Maybe those who were in search of perfect Christmas trees approached it differently, but I found it to be a low-pressure day of family and friend camaraderie, starting with singing and sledding (behind the cars, my favorite childhood sport), maybe some mild getting stuck, and then the triumphant return home with trees, culminating in a communal chili dinner. Afterward, everyone would retire to their own house to decorate their own tree as a family unit.
Any year I am at my mother’s house I always check to make sure she still has the snowman I painted in the fifth grade displayed somewhere on the tree.
Maybe I’m the only one who remembers it fondly, but I used to organize an annual Christmas concert where the Livermore/Baril/Bartleson children would sing carols for our parents. I made everyone practice (perhaps endlessly), and staged our entrance and set the program . . . like I said, maybe it’s just me with the fond memory.
As an adult, that morphed into Sing Along With TL, an annual party that I hosted, complete with chili and a far less scheduled set of songs for singing. The biggest complaint I got from those parties was that the lyric sheets were hard to read and often incomplete, and every year I meant to type up a more serviceable sing-along guide — but it never happened.

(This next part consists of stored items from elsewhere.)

(** * WhaleScope: process orchestration and export pipeline of the Electron
      main process, embedded in Rocq.

    The repository holds two variants of the main-process script: the
    complete one ("Electron Main Process": every handler of the preload
    bridge, module [Main]) and a shorter one ("DEV + DMG READY", module
    [MainDmg]).  Both are embedded; a statement about "every handler" is
    settled on both.

    Around them the other ends of the same paths are embedded: the
    channels of the preload bridge, the renderer's listeners that call
    the handlers (configuration form, CSV and PDF buttons, the text layout
    of the PDF report), and the packaging hook that marks the bundled
    interpreter executable.

    JavaScript strings are sequences of UTF-16 code units ([list N]).
    Functions of the JavaScript platform that the scripts call
    ([String.prototype.trim], [path.posix.join], ...) are written out
    after the ECMAScript / Node.js definitions and kept apart from the
    definitions that embed the repository's own code. *)

From Stdlib Require Import ZArith NArith List Lia Decimal DecimalN DecimalZ.
From Stdlib Require Import String Ascii.
From Stdlib Require Floats.SpecFloat.
From stdpp Require Import base option list gmap.

Open Scope N_scope.
Set Warnings "-register-all".

(* ===================================================================== *)
(** * Part I. Definitions                                                  *)
(* ===================================================================== *)

(** ** JavaScript strings *)

Abbreviation jsstring := (list N).

(** A string literal of the source (all literals used are ASCII). *)
Definition u (s : string) : jsstring :=
  map N_of_ascii (list_ascii_of_string s).

(** [WhiteSpace] and [LineTerminator] code points of ECMAScript, the set
    that [String.prototype.trim] removes. *)
Definition isWhiteSpace (c : N) : bool :=
  ((9 <=? c) && (c <=? 13))          (* TAB LF VT FF CR *)
  || (c =? 32) || (c =? 160)         (* SP, NBSP *)
  || (c =? 5760)                     (* U+1680 *)
  || ((8192 <=? c) && (c <=? 8202))  (* U+2000 .. U+200A *)
  || (c =? 8232) || (c =? 8233)      (* LS, PS *)
  || (c =? 8239) || (c =? 8287)      (* U+202F, U+205F *)
  || (c =? 12288) || (c =? 65279).   (* U+3000, U+FEFF *)

Fixpoint trimStart (s : jsstring) : jsstring :=
  match s with
  | [] => []
  | c :: t => if isWhiteSpace c then trimStart t else s
  end.

Definition trimEnd (s : jsstring) : jsstring := rev (trimStart (rev s)).

(** [s.trim()] *)
Definition trim (s : jsstring) : jsstring := trimEnd (trimStart s).

Definition LF : N := 10.
Definition SLASH : N := 47.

That party also stopped happening, somewhere along the way as the holidays got busier and I could never find a free weekend to host.
Then I started staging a Pat’s Festive Holiday Party for employees and their guests, and that now seems to consume all my social planning for the season. I think it was our 15th annual a couple of weeks ago, with our largest-ever turnout of 33 guests. Attendees seem to enjoy it; one of them this year labelled it among her “top five best events of the year.”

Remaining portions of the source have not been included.